Interactive Investor

Why Barclays shareholders may need to be patient

After an uneventful three weeks since his last analysis, it's time for another update on the UK bank.

10th May 2021 07:49

Alistair Strang from Trends and Targets

After an uneventful three weeks since his last analysis, it's time for another update on the UK bank.

An experiment while making bread brought Barclays (LSE:BARC) share price to mind. 

Folk who’ve tasted gluten free bread will be aware it tends to lack flavour. It transpired a couple of teaspoons of turmeric along with some black pepper, had a surprise effect. 

The bread substitute, when removed from the oven, had turned a very cowardly yellow. And this reminded us immediately of Barclays share price movements over the last three weeks since we last examined it. 

We submitted 191p as a trigger level which should promote some proper price recovery, but each time Barclays’ share price approaches our starting point, the share turns chicken and retreats in fear. Price movements have become as boring as our efforts in trying to reinvent bread and, like our bread attempts, we fear the only thing which will make Barclays rise will be a miracle.

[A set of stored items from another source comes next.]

(** *** Statistics and deliveries *)

(** Numbers with a fraction are given by numerator and denominator. *)
Record frac := { fnum : Z; fden : positive }.
Record WebhookStats := {
  total_deliveries : Z; success_count : Z; stats_failures : Z; success_rate : frac; avg_response_time_ms : frac;
  last_delivery_at : option jstr
}.
Definition at_least (f : frac) (n : Z) : bool := (n * Z.pos (fden f) <=? fnum f)%Z.
(** [f.toFixed(1)] of a number that is not negative, and [Math.round]. *)
Definition toFixed1 (f : frac) : jstr :=
  let k := ((20 * fnum f + Z.pos (fden f)) / (2 * Z.pos (fden f)))%Z in show (k / 10) ++ "." ++ show (k mod 10).
Definition math_round (f : frac) : Z := ((2 * fnum f + Z.pos (fden f)) / (2 * Z.pos (fden f)))%Z.
Definition stats_line (stats : option WebhookStats) : list (jstr * jstr) :=
  match stats with
  | Some st =>
      if (0 <? total_deliveries st)%Z then
        [(show (total_deliveries st) ++ " deliveries", []);
         (toFixed1 (success_rate st) ++ "% success",
          if at_least (success_rate st) 95 then js "text-success"
          else if at_least (success_rate st) 80 then js "text-warning" else js "text-destructive");
         (show (math_round (avg_response_time_ms st)) ++ "ms avg", [])]
        ++ (if (0 <? stats_failures st)%Z then [(show (stats_failures st) ++ " failed", js "text-destructive")] else [])
      else []
  | None => []
  end.

Record DeliveryLog := {
  log_id : jstr; log_event : jstr; response_status : option Z; response_time_ms : option Z; log_success : bool;
  attempt : Z; log_created_at : jstr
}.
Record log_row := { lr_time : jstr; lr_event : option jstr; lr_status : jstr; lr_tint : jstr; lr_latency : jstr; lr_ok : bool }.
Definition delivery_row (now : Z) (l : DeliveryLog) : log_row := {|
  lr_time := timeAgo (log_created_at l) now;
  lr_event := short_event (log_event l);
  lr_status := match response_status l with Some n => show n | None => js "timeout" end;
  lr_tint := match response_status l with
             | Some n => if (n =? 0)%Z then "text-muted-foreground"
                         else if ok_status (Some n) then "text-success" else "text-destructive"
             | None => "text-muted-foreground"
             end;
  lr_latency := match response_time_ms l with Some n => show n ++ "ms" | None => [8212%N] end;
  lr_ok := log_success l
|}.
Inductive deliveries_view :=
| DLoading
| DError
| DNone
| DRows (rows : list log_row) (pager : option (Z * Z)).
Definition DeliveryLogPanel (now : Z) (isLoading isError : bool) (data : option (PaginatedResponse DeliveryLog)) (logPage : Z) : deliveries_view :=
  if isLoading then DLoading
  else if isError then DError
  else match data with
       | Some d =>
           if (length (PaginatedResponse_data d) =? 0)%nat then DNone
           else DRows (delivery_row now <$> PaginatedResponse_data d)
                  (if (1 <? PaginatedResponse_total_pages d)%Z then Some (logPage, PaginatedResponse_total_pages d) else None)
       | None => DNone
       end.
Definition load_deliveries {S} (webhookId : jstr) (logPage : Z) : M S (option json) :=
  api_get (hook_path webhookId ++ "/deliveries") (Some [(js "page", show logPage); (js "per_page", js "10")]).

(** ** Creating and editing *)

Definition url_error (url : jstr) : bool := (0 <? length url)%nat && negb (isValidWebhookUrl url).
(** [EventSelector]: a card per event with its switch, and the hint. *)
Definition EventSelector (events : list jstr) : list (event_info * bool) * bool :=
  ((λ info, (info, set_has events (ev_key info))) <$> EVENT_INFO, (length events =? 0)%nat).
(** [toggleEvent]. *)
Definition toggleEvent (event : jstr) (events : list jstr) : list jstr :=
  if set_has events event then List.filter (λ e, negb (e =?s event)) events else events ++ [event].

Record HookForm := { url : jstr; events : list jstr; open : bool; busy : bool; secret : option jstr }.
Definition form_init : HookForm :=
  {| url := []; events := [js "email.received"]; open := false; busy := false; secret := None |}.
Definition with_busy (b : bool) (s : HookForm) : HookForm :=
  {| url := url s; events := events s; open := open s; busy := b; secret := secret s |}.
Definition with_secret (x : option jstr) (s : HookForm) : HookForm :=
  {| url := url s; events := events s; open := open s; busy := busy s; secret := x |}.
Definition with_open (b : bool) (s : HookForm) : HookForm :=
  {| url := url s; events := events s; open := b; busy := busy s; secret := secret s |}.
Definition with_url (u : jstr) (s : HookForm) : HookForm :=
  {| url := u; events := events s; open := open s; busy := busy s; secret := secret s |}.
Definition with_events (f : list jstr → list jstr) (s : HookForm) : HookForm :=
  {| url := url s; events := f (events s); open := open s; busy := busy s; secret := secret s |}.
Definition canSubmit (s : HookForm) : bool :=
  isValidWebhookUrl (url s) && (0 <? length (events s))%nat && negb (busy s).
Definition hook_body (s : HookForm) : json := JObj [(js "url", JStr (url s)); (js "events", jstrs (events s))].
(** The numbers of JavaScript that an input can give. *)
Inductive number := Int (n : Z) | Dec (d : decimal).
Definition jnumber (x : number) : json := match x with Int n => JNum n | Dec d => JDec d end.
(** Comparison with a small integer. *)
Definition decimal_lt (d : decimal) (n : Z) : bool :=
  match d with
  | Fraction neg ip _ => if neg then (- Z.of_N ip <=? n)%Z else (Z.of_N ip <? n)%Z
  | Scientific neg _ _ ex => if (ex <? 0)%Z then (if neg then (0 <=? n)%Z else (1 <=? n)%Z) else neg
  end.
Definition number_lt (x : number) (n : Z) : bool := match x with Int m => (m <? n)%Z | Dec d => decimal_lt d n end.
(** What the user enters; [INum] is the value of [Number(e.target.value)], and
    [None] its [NaN]. *)
Inductive input := IBool (b : bool) | INum (n : option number) | IText (s : jstr).
(** [n || d]. *)
Definition num_or (n : option number) (d : Z) : number :=
  match n with Some (Int v) => Int (if (v =? 0)%Z then d else v) | Some (Dec x) => Dec x | None => Int d end.
(** [Math.min(n, x)] and [Math.max(n, x)]. *)
Definition math_min (n : Z) (x : number) : number := if number_lt x n then x else Int n.
Definition math_max (n : Z) (x : number) : number := if number_lt x n then Int n else x.
Definition control_value (c : control) (i : input) : option json :=
  match c, i with
  | Toggle, IBool b => Some (JBool b)
  | NumberBox d, INum n => Some (jnumber (num_or n d))
  | SessionsBox, INum n => Some (jnumber (math_max 1 (math_min 100 (num_or n 1))))
  | TextBox, IText s | Choice _, IText s => Some (JStr s)
  | _, _ => None
  end.
(** The values that can be picked: a select calls back with one of its items. *)
Definition offered (key : jstr) (i : input) : bool :=
  match map_get platform_controls key, i with Some (Choice options), IText s => set_has options s | _, _ => true end.
Definition platform_input (key : jstr) (i : input) (f : list (jstr * json)) : list (jstr * json) :=
  match map_get platform_controls key with
  | Some c => match control_value c i with Some v => map_set f key v | None => f end
  | None => f
  end.
Record PlatformCard := { p_form : list (jstr * json); p_saving : bool }.
Definition p_set_saving (b : bool) (s : PlatformCard) : PlatformCard := {| p_form := p_form s; p_saving := b |}.
(** The effect that runs when the data changes. *)
Definition platform_sync (data : list (jstr * json)) (s : PlatformCard) : PlatformCard := {| p_form := data; p_saving := p_saving s |}.
Definition platform_save `{!AppEnv} (closure : PlatformCard) : M PlatformCard unit :=
  modify (p_set_saving true);;
  try_finally
    (try_catch
      (_ ← api_put "/admin/platform" (Some (JObj (p_form closure)));
       emit (EInvalidate "admin-platform");;
       emit (EToastSuccess "Platform settings saved"))
      (λ err, emit (EToastError (err_message err))))
    (modify (p_set_saving false)).
Inductive demo_note := DemoOff | DemoUnconfigured | DemoActive | DemoUnknown.
Definition demo_view (data : option (list (jstr * json))) (f : list (jstr * json)) : demo_note :=
  if negb (as_bool (map_get f (js "demo_enabled")) false) then DemoOff
  else match data with
       | Some d => if as_bool (map_get d (js "demo_configured")) false then DemoActive else DemoUnconfigured
       | None => DemoUnknown
       end.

We’re starting to suspect the price will need to be gapped above 191p to make price recovery inevitable.
Above 191p now points at the potential of growth to an initial 208p, with secondary, if exceeded, at 228p. But, importantly, should the market discover sufficient excuse to gap the share above 208p, it’s almost certainly going to create a miracle scenario, expecting a Big Picture cycle to commence to an initial 238p with secondary, if bettered, calculating at a longer term 312p.

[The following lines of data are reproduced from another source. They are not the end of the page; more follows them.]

(** ** The simulation *)

(** What the checks of the steps stand for. *)
Lemma section_ok_spec policy k d :
  section_ok policy k d = true ↔ match k with KAdmin => account_ok policy (admin d) | _ => filled_in k d end.
Proof.
  unfold account_ok.
  destruct k; cbn -[test passwordMeetsPolicy]; rw ?andb_true_iff ?truthy_nonempty ?emailRegex_shape ?passwordMeetsPolicy_allowed;
    rw ?negb_true_iff ?Z.eqb_neq; tauto.
Qed.
Lemma filled_in_edit e d k : k ≠ edit_key e → filled_in k d → filled_in k (apply_edit e d).
Proof. unfold apply_edit. by destruct e; destruct k. Qed.
Lemma admin_edit e d : edit_key e ≠ KAdmin → admin (apply_edit e d) = admin d.
Proof. unfold apply_edit. by destruct e. Qed.
Lemma STEPS_keys i j x y : STEPS !! i = Some x → STEPS !! j = Some y → s_key x = s_key y → i = j.
Proof.
  intros Hi Hj E. assert (Hk : NoDup (s_key <$> STEPS)) by (apply (bool_decide_unpack _); vm_compute; done).
  eapply NoDup_lookup; [done| |]; rewrite list_lookup_fmap; [by rewrite Hi|rewrite Hj; cbn; by f_equal].
Qed.
Lemma current_lookup s : step s < length STEPS → STEPS !! step s = Some (currentStep s).
Proof. intros Hs. unfold currentStep. destruct (lookup_lt_is_Some_2 STEPS (step s) Hs) as [x ->]. done. Qed.
Lemma current_admin s : step s < length STEPS → current_key s = KAdmin → step s = 0.
Proof. intros Hs Hk. eapply (STEPS_keys _ 0 _ _ (current_lookup _ Hs) eq_refl). done. Qed.
Lemma all_passed w f : implements w f → isLast (st w) = true → form_complete f.
Proof.
  intros [_ _ Hc Hp] Hl. unfold isLast in Hl. bool_to_prop. split; [apply Hc; cbn in *; lia|].
  assert (Hi : ∀ i x, STEPS !! i = Some x → i < length STEPS - 1 → filled_in (s_key x) (f_data f)).
  { intros i x Hx Hlt. apply (Hp i x Hx). lia. }
  pose proof (Hi 1 _ eq_refl ltac:(cbn; lia)). pose proof (Hi 2 _ eq_refl ltac:(cbn; lia)). pose proof (Hi 4 _ eq_refl ltac:(cbn; lia)).
  by intros [].
Qed.
(** With the check passed, or without one, the next step may be shown. *)
Lemma implements_next w f :
  implements w f → isLast (st w) = false → section_ok (passwordPolicy (st w)) (current_key (st w)) (data (st w)) = true →
  ∃ f', form_step f f' ∧ implements (World (brw w) (next (st w))) f'.
Proof.
  intros [(Hd & Hp & Hs) Hr Hc Hi] Hl Hok%section_ok_spec. unfold isLast in Hl. bool_to_prop.
  unfold next. rw (proj2 (Nat.ltb_lt (step (st w)) (length STEPS - 1))); [|lia].
  assert (Hpass : ∀ i x, STEPS !! i = Some x → i < step (st w) + 1 → filled_in (s_key x) (f_data f)).
  { intros i x Hx Hlt. destruct (decide (i = step (st w))) as [->|Hne]; [|apply (Hi i x Hx); lia].
    rewrite current_lookup // in Hx. injection Hx as <-. fold (current_key (st w)). rw Hd. by destruct (current_key (st w)). }
  destruct (decide (current_key (st w) = KAdmin)) as [Ek|Ek].
  - eexists. split; [apply Form_check; rw Hd Hp; by rw Ek in Hok|]. by split; [|cbn [st step set_step]; lia|..].
  - exists f. split; [apply Form_wait|]. split; [done|cbn [st step set_step]; lia| |done]. intros _. apply Hc.
    destruct (step (st w)) eqn:E; [|lia]. destruct Ek. unfold current_key, currentStep. by rw E.
Qed.
Lemma implements_back w f n : implements w f → n ≤ step (st w) → implements (World (brw w) (set_step n (st w))) f.
Proof.
  intros [Hsame Hr Hc Hi] Hn. split; [done| | |]; cbn [st step set_step]; [lia|intros Hl; apply Hc; lia|].
  intros i x Hx Hl. apply (Hi i x Hx). lia.
Qed.
Lemma implements_edit w f e :
  implements w f → edit_offered (st w) e = true →
  ∃ f', form_step f f' ∧ implements (World (brw w) (set_data (apply_edit e (data (st w))) (st w))) f'.
Proof.
  intros [(Hd & Hp & Hs) Hr Hc Hi] He. unfold edit_offered in He. bool_to_prop.
  assert (Hpass : ∀ i x, STEPS !! i = Some x → i < step (st w) → filled_in (s_key x) (apply_edit e (data (st w)))).
  { intros i x Hx Hl. apply filled_in_edit; [|rw -Hd; by apply (Hi i)]. intros Ek.
    assert (i = step (st w)); [|lia]. eapply STEPS_keys; [done|by apply current_lookup|]. fold (current_key (st w)). congruence. }
  destruct (decide (edit_key e = KAdmin)) as [Ea|Ea].
  - assert (step (st w) = 0) by (apply current_admin; [done|congruence]).
    eexists. split; [apply (Form_account (apply_edit e (data (st w))))|]. split; [done|done|cbn [st step set_data]; lia|done].
  - eexists. split; [apply (Form_edit (apply_edit e (data (st w)))); rw Hd; by apply admin_edit|]. by split.
Qed.
Lemma implements_frame w w' f : implements w f → page_frame true w w' → implements w' f.
Proof.
  intros [(Hd & Hp & Hs) Hr Hc Hi] [Fd Fs Fp Ft]. split; [|by rw Fs|by rw Fs|by rw Fs].
  split_and!; [congruence|by rw Fp|congruence].
Qed.
Lemma skip_ok s : s_required (currentStep s) = false → section_ok (passwordPolicy s) (current_key s) (data s) = true.
Proof.
  assert (Hf : Forall (λ x, s_required x = false → ∀ p d, section_ok p (s_key x) d = true) STEPS) by (repeat constructor; done).
  unfold current_key, currentStep. destruct (STEPS !! step s) as [x|] eqn:E; [|done]. cbn [default from_option id].
  intros Hr. by apply (proj1 (Forall_lookup _ _) Hf (step s)).
Qed.
Lemma wizard_simulates w w' f :
  wizard_step w w' → implements w f → ∃ f', form_step f f' ∧ implements w' f'.
Proof.
  intros [a w0] Hi. unfold perform. unfold mbind, M_bind. cbn [get_state].
  assert (stay : ∀ w1, page_frame true w0 w1 → ∃ f', form_step f f' ∧ implements w1 f').
  { intros w1 Hw. exists f. split; [apply Form_wait|by eapply implements_frame]. }
  assert (pure : ∀ t, implements (World (brw w0) t) f → ∃ f', form_step f f' ∧ implements (World (brw w0) t) f').
  { intros t Ht. exists f. by split; [apply Form_wait|]. }
  assert (same : ∃ f', form_step f f' ∧ implements (World (brw w0) (st w0)) f') by (apply pure; by destruct w0).
  destruct (checking (st w0) && user_action a); [by apply stay|].
  destruct a as [| | | |e| | | |i| | |].
  - apply stay, check_status_frame.
  - pose proof (load_policy_frame w0) as [Fd Fs _ Ft]. set (w1 := snd (load_policy w0)) in *. destruct Hi as [(Hd & Hp & Hs) Hr Hc Hi].
    eexists. split; [apply (Form_policy (passwordPolicy (st w1)))|]. split; [split_and!; cbn; congruence|by rw Fs|by rw Fs|by rw Fs].
  - apply stay, check_health_frame.
  - apply stay, page_frame_emit. discriminate.
  - destruct (edit_offered (st w0) e) eqn:E; [|by apply stay]. by apply implements_edit.
  - cbn [modify snd]. unfold next_click. destruct (isLast _ || negb (canNext (st w0))) eqn:E; [done|].
    bool_to_prop. by apply implements_next.
  - cbn [modify snd]. unfold skip_click. destruct (s_required _ || isLast _) eqn:E; [done|].
    bool_to_prop. apply implements_next; [done..|by apply skip_ok].
  - cbn [modify snd]. unfold prev_click, prev. destruct (step (st w0) =? 0), (0 <? step (st w0)); try done.
    apply pure, implements_back; [done|lia].
  - cbn [modify snd]. unfold jump. destruct (i <? step (st w0)) eqn:E; [|done]. bool_to_prop. apply pure, implements_back; [done|lia].
  - apply stay, testSMTP_frame.
  - apply stay, testStorage_frame.
  - unfold submit_click. destruct (isLast (st w0) && negb (submitting (st w0))) eqn:E; [|by apply stay]. bool_to_prop.
    destruct (submit_sends (st w0) w0) as (n & w1 & Hn & Es & E1 & E2 & E3 & Hf).
    eexists. split; [apply (Form_send n); [done|by eapply all_passed]|].
    destruct Hi as [(Hd & Hp & Hs) Hr Hc Hi]. eapply implements_frame; [|exact Hf].
    split; [split_and!; cbn; congruence|by rw E2|by rw E2|by rw E2].
Qed.
Lemma wizard_implements b w :
  sent_requests (World b wizard_init) = [] → rtc wizard_step (World b wizard_init) w →
  ∃ f, rtc side_by_side (World b wizard_init, form_init) (w, f) ∧ implements w f.
Proof.
  intros Hb. apply (rtc_ind_r (R := wizard_step)
    (λ w, ∃ f, rtc side_by_side (World b wizard_init, form_init) (w, f) ∧ implements w f) (World b wizard_init)).
  - exists form_init. split; [done|]. split; [|cbn; lia..]. split_and!; [done..|]. unfold submitted. by rw Hb.
  - intros y z _ Hyz (f & Hf & Hi). destruct (wizard_simulates _ _ _ Hyz Hi) as (f' & Hf' & Hi'). exists f'. split; [|done].
    eapply rtc_r; [exact Hf|]. by constructor; [..|apply Hi'].
Qed.
(** C24: the wizard refines a form without steps: whatever the user edits, skips,
    goes back to and sends, and in whatever order the answers of the server
    arrive, with each step of the wizard the form can make one that leads to
    the same data, the same known policy and the same bodies sent to complete
    the setup.  The form can be sent only while nothing required is missing and
    its account, with a name, an address and a password that the policy known
    at that moment allows, was checked after it was last changed; on the last
    step that is so. *)
Theorem wizard_refines_form (b : browser) (w : world WizardState) :
  sent_requests (World b wizard_init) = [] → rtc wizard_step (World b wizard_init) w →
  ∃ f, rtc side_by_side (World b wizard_init, form_init) (w, f) ∧ (isLast (st w) = true → form_complete f).
Proof.
  intros Hb Hw. destruct (wizard_implements b w Hb Hw) as (f & Hf & Hi). exists f. split; [done|]. by apply all_passed.
Qed.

For everything to go as badly wrong as today’s bread experiment, the share needs to drift below an unlikely 152p. For Barclays, we suspect it’s all a matter of patience.

Source: Trends and Targets. Past performance is not a guide to future performance

Alistair Strang has led high-profile and 'top secret' software projects since the late 1970s and won the original John Logie Baird Award for inventors and innovators. After the financial crash, he wanted to know 'how it worked' with a view to mimicking existing trading formulas and predicting what was coming next. His results speak for themselves as he continually refines the methodology.